There is no reason, of course, except that which stems from the thorough-going depravity of sinful man. Sinful man would rather philosophize about “character building” than to exclaim “God be merciful to me, a sinned.” And so he reasons that if Jesus Christ was such a good man, if he could draw forth such great moral achievements out of human nature, then we may conclude that all human beings are really endowed with such power. We need, on that basis, not the blood of Christ, but a “social gospel” which will instruct men in the techniques of spiritual and moral self-improvement.
8. How docs Article 10 establish the deity of Christ from Scripture?
It links Genesis 1:1 with John 1:1–3, and concludes that since it is biblically established that God created all things through the Word, who is Jesus, the Son of God, it must follow that Jesus Christ “did exist at the time when all things were created by him.” This is but a small sample of the consistent scriptural teaching in which divine names, attributes, works, and so forth, are applied to our Lord Jesus Christ.

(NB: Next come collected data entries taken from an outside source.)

Lemma finish_session_wp l peer hs attrs answers hello rec0 seen hs' out :
  (∀ u, links c0 !! l <> Some (Up u)) ->
  greeted c0 ev l peer hs attrs answers hello rec0 seen -> concluded c0 answers hs hs' ->
  wp (finish_session now l hs' attrs peer) (λ _ _, True) (refreshed l peer (refresh_record rec0 seen hello), out).
Proof.
  intros Hl Hg Hc. unfold finish_session. cbv zeta.
  destruct (into_session hs' attrs) as [session|] eqn:Es; [|apply fail_link_wp].
  destruct (into_session_ok _ _ _ Es) as (Hdone & _).
  assert (∃ hash, handshake_hash hs' = Ok hash) as [hash Eh] by (unfold handshake_hash; rewrite Hdone; by eexists).
  rewrite Eh. apply wp_get. cbn. rewrite lookup_insert_eq. do 2 apply wp_get. cbn [fst].
  assert (comes_up c0 now ev l (session_link c0 now session hash peer attrs hello) (refresh_record rec0 seen hello)) as Hup
    by (split; [done|]; by exists peer, hs, attrs, answers, hello, rec0, seen, hs', hash, session).
  apply wp_bind, wp_upd; [by apply (step_link_up _ _ _ l _ (refresh_record rec0 seen hello)); [|apply lookup_insert_eq]|].
  apply wp_bind, wp_upd; [by apply step_free|].
  apply wp_bind, wp_emit; [done|]. apply (tell_plugins_wp _ (λ _, True)); [done| |done].
  split; [done|]. do 3 eexists. split; [apply lookup_insert_eq|]. split; [done|exact Hup].
Qed.

(** ** Frames *)

Lemma answer_pairing_wp l msg body p out :
  ev = LinkRecv l msg -> split msg = Ok (PairHandshake, body) -> links c0 !! l = Some (Pending p) ->
  wp (answer_pairing now l p body) (λ _ _, True) (taken_out l, out).
Proof.
  intros Hev Hs Hl. unfold answer_pairing. apply wp_get. cbn [fst].
  destruct (why_not_pair now _) as [why|] eqn:Ew; [apply fail_link_wp|].
  apply wp_get. cbn [fst]. change (identity (taken_out l)) with (identity c0).
  destruct (pair_responder _) as [hs|] eqn:Er; [|apply fail_link_wp].
  destruct (hs_read hs body) as [hs' [pl|]] eqn:Erd.
  - apply my_hello_wp. intros hello Eh. destruct (hs_write hs' hello) as [hs'' [m|]] eqn:Ewr; [|apply fail_link_wp].
    assert (shakes c0 ev l PairHandshake hs' hello None) as Hsh by (by eapply shakes_pair_back).
    apply wp_bind. unfold begin_pairing. apply wp_get.
    apply wp_upd; [by apply step_pair_begin|].
    apply wp_bind, wp_emit; [by eapply shake_emit|]. apply wp_upd; [|done]. apply step_early_link.
    left. by exists PairHandshake, hs', hello, m.
  - apply wp_get. apply wp_bind, wp_upd; [by apply step_free|]. apply fail_link_wp.
Qed.

Lemma answer_session_wp l msg body p out :
  ev = LinkRecv l msg -> split msg = Ok (SessionHandshake, body) -> links c0 !! l = Some (Pending p) ->
  wp (answer_session now l p body) (λ _ _, True) (taken_out l, out).
Proof.
  intros Hev Hs Hl. unfold answer_session. apply wp_get. cbn [fst]. change (identity (taken_out l)) with (identity c0).
  destruct (session_identify _ _) as [pk|] eqn:Epk; [|apply fail_link_wp].
  apply wp_get. cbn [fst]. change (peers (taken_out l)) with (peers c0).
  destruct (peers c0 !! _) as [rec|] eqn:Er; [|apply fail_link_wp].
  destruct (session_psk_array rec) as [psk|] eqn:Eps; [|apply fail_link_wp].
  destruct (session_responder _ _) as [hs|] eqn:Ere; [|apply fail_link_wp].
  destruct (hs_read hs body) as [hs' [payload|]] eqn:Erd; [|apply fail_link_wp].
  assert (greets c0 l msg (DeviceId_of pk) payload hs' (pl_attrs p) true) as Hg by (by eapply greets_opener).
  apply wp_bind. eapply wp_mono; [|by eapply accept_hello_wp].
  intros ok [c1 out1] Hok. destruct ok; cbn [negb]; [|apply fail_link_wp].
  destruct Hok as (hello & rec0 & seen & Hgr & Hc1); [done|]. cbn [fst] in Hc1. subst c1.
  apply my_hello_wp. intros mine Em. destruct (hs_write hs' mine) as [hs'' [m|]] eqn:Ewr; [|apply fail_link_wp].
  assert (shakes c0 ev l SessionHandshake hs' mine (Some (DeviceId_of pk))) as Hsh by (by eapply shakes_answer).
  apply wp_bind, wp_emit; [by eapply shake_emit|].
  eapply finish_session_wp; [by rewrite Hl|done|]. by exists mine, m.
Qed.

Lemma handshake_over_wp l msg h0 h payload out :
  ev = LinkRecv l msg -> links c0 !! l = Some (Handshaking h0) ->
  pairing_flow h = pairing_flow h0 -> hl_attrs h = hl_attrs h0 -> hl_deadline h = hl_deadline h0 ->
  (is_complete (hl_hs h) = false -> early_ok c0 ev l (Handshaking h)) ->
  (is_complete (hl_hs h) = true -> pairing_flow h = true -> ∀ hash pk hello, handshake_hash (hl_hs h) = Ok hash ->
     peer_static (hl_hs h) = Some pk -> cbor_decode payload = Some hello ->
     paired_by c0 ev l (pairing_offer l pk hash hello (hl_via h))) ->
  (is_complete (hl_hs h) = true -> pairing_flow h = false -> ∀ peer, hl_expect h = Some peer ->
     greets c0 l msg peer payload (hl_hs h) (hl_attrs h) false) ->
  wp (handshake_over now l h payload) (λ _ _, True) (taken_out l, out).
Proof.
  intros Hev Hl Hf Hat Hdl He Hpb Hg. unfold handshake_over.
  destruct (is_complete _) eqn:Hc; cbn [negb].
  - destruct (pairing_flow h) eqn:Efl; [by apply (pairing_completed_wp l msg h0); auto|].
    destruct (hl_expect h) as [peer|]; [|apply fail_link_wp].
    apply wp_bind. eapply wp_mono; [|by eapply accept_hello_wp; auto].
    intros ok [c1 out1] Hok. destruct ok; cbn [negb]; [|apply fail_link_wp].
    destruct Hok as (hello & rec0 & seen & Hgr & Hc1); [done|]. cbn [fst] in Hc1. subst c1.
    by eapply finish_session_wp; [rewrite Hl|..].
  - apply wp_upd; [|done]. by apply step_early_link, He.
Qed.

Lemma on_handshake_frame_wp l msg h kind body out :
  ev = LinkRecv l msg -> split msg = Ok (kind, body) -> links c0 !! l = Some (Handshaking h) ->
  wp (on_handshake_frame now l h kind body) (λ _ _, True) (taken_out l, out).
Proof.
  intros Hev Hs Hl. unfold on_handshake_frame. cbv zeta.
  case_bool_decide as Hk; cbn [negb]; [|apply fail_link_wp].
  destruct (hs_read _ _) as [hs [payload|]] eqn:Erd;
    [|destruct (pairing_flow h); [apply pairing_failed_wp|apply fail_link_wp]].
  cbn. destruct (pairing_flow h) eqn:Ef; subst kind; cbn [andb].
  - destruct (is_my_turn hs) eqn:Et.
    + apply my_hello_wp. intros hello Eh. destruct (hs_write _ _) as [hs' [m|]] eqn:Ew; [|apply fail_link_wp].
      assert (shakes c0 ev l PairHandshake hs hello (hl_expect h)) as Hsh by (by eapply shakes_pair_last).
      apply wp_bind, wp_emit; [by eapply shake_emit|].
      eapply handshake_over_wp; try done; cbn; rewrite ?Ef; try done.
      * intros _. left. by exists PairHandshake, hs, hello, m.
      * intros Hc _ hash pk hello' Hh Hpk Hd. exists msg, body, h, hs, payload, hs', hash, pk, hello'.
        rewrite Et. split_and!; try done. by exists hello, m.
    + eapply handshake_over_wp; try done; cbn; rewrite ?Ef; try done.
      * intros Hc. right. exists msg, PairHandshake, body, h, payload. by split_and!.
      * intros Hc _ hash pk hello' Hh Hpk Hd. exists msg, body, h, hs, payload, hs, hash, pk, hello'.
        rewrite Et. by split_and!.
  - eapply handshake_over_wp; try done; cbn; rewrite ?Ef; try done.
    + intros Hc. right. exists msg, SessionHandshake, body, h, payload. by split_and!.
    + intros Hc _ peer Hx. by eapply greets_answer.
Qed.

Lemma plugin_for_Some cap c idx :
  plugin_for cap c = Some idx ->
  ∃ p, plugins c !! idx = Some p /\ handles (dyn_manifest p) cap = true.
Proof.
  unfold plugin_for. destruct (list_find _ _) as [[i p]|] eqn:E; [|done]. cbn. intros [= <-].
  apply list_find_Some in E as (Hp & Hh & _). by exists p.
Qed.

Lemma deliver_wp peer env c out :
  plugins c = plugins c0 ->
  (∀ p, handles (dyn_manifest p) (env_cap env) = true -> env_ty env <> "err" ->
        message_allowed c0 ev p peer env) ->
  wp (deliver now peer env) (λ _ _, True) (c, out).
Proof.
  intros Hpl Hall. unfold deliver. destruct (String.eqb_spec (env_ty env) "err"); [by apply wp_emit|].
  apply wp_get. cbn [fst]. destruct (plugin_for _ _) as [idx|] eqn:Ei;
    [|by apply (send_error_safe _ _ _ _ (λ _, True))].
  apply plugin_for_Some in Ei as (p & Hp & Hh).
  do 2 apply wp_get. cbn [fst]. apply wp_bind.
  eapply wp_mono; [|apply (run_plugin_wp _ _ _ (CMessage peer env) p (λ _, True)); try done].
  - intros [r|e] s' _; [by apply wp_ret|by apply (send_error_safe _ _ _ _ (λ _, True))].
  - apply dyn_on_message_call.
  - split; [by rewrite <- Hpl|by apply Hall].
Qed.

Lemma received_wrong kind body u : kind <> Transport -> received kind body u u.
Proof. intros Hk. unfold received, same_link. by rewrite bool_decide_eq_false_2. Qed.
Lemma received_right body u s r u' :
  session_decrypt (ul_session u) body = (s, r) -> same_link u u' -> ul_session u' = s -> received Transport body u u'.
Proof. intros E Hs Hu. unfold received. by rewrite bool_decide_eq_true_2, E. Qed.

Lemma on_transport_frame_wp l msg u kind body c :
  ev = LinkRecv l msg -> split msg = Ok (kind, body) -> links c0 !! l = Some (Up u) ->
  is_Some (peers c !! ul_peer u) -> plugins c = plugins c0 -> from_before c ->
  wp (on_transport_frame now l u kind body) (λ _ _, True) (c, []).
Proof.
  intros Hev Hs Hl Hp Hpl Hfrom. unfold on_transport_frame.
  case_bool_decide as Hk; cbn [negb]; [subst kind|by eapply fail_up_link_safe; [..|by apply received_wrong|exact Hp|exact Hfrom]].
  destruct (session_decrypt (ul_session u) body) as [s [plaintext|e]] eqn:Ed; cbv zeta;
    [|by eapply fail_up_link_safe; [..|by eapply received_right|exact Hp|exact Hfrom]].
  apply wp_bind, wp_upd; [by eapply step_link_back, Hp; [..|eapply received_right]|]. cbn [fst snd].
  destruct (cbor_decode plaintext) as [env|] eqn:Ee; [|by apply wp_emit].
  destruct (existsb _ _) eqn:Ec; cbn [negb]; [|by apply (send_error_safe _ _ _ _ (λ _, True))].
  apply deliver_wp; [done|]. intros p Hh Ht. exists l, msg, body, u, plaintext.
  split_and!; try done; [by rewrite Ed|]. cbn in Ec.
  apply existsb_exists in Ec as (x & Hx & <-%String.eqb_eq). by apply list_elem_of_In.
Qed.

9. Does the divine Sonship have rich spiritual significance for us, his people?
The spiritual significance of the divine Sonship is inestimably great for everyone of his people! By virtue of his incarnation in which he took upon himself our human nature, he established the basis for the everlasting union of the elect with the triune God (Jn. 17:21) . Still more, by virtue of the fact that Jesus Christ is “the only begotten” Son of God, we are children by adoption, through grace, for Christ’s sake (Heidelberg Catechism, Lord’s Day 13, q. 33; Rom. 8:32).
10. What is the practical obligation for us who confess that our Savior is the Son of God?
The practical obligation is that we must serve him faithfully in all that we do. For he “is that true, eternal, and almighty God whom we invoke, worship, and serve.”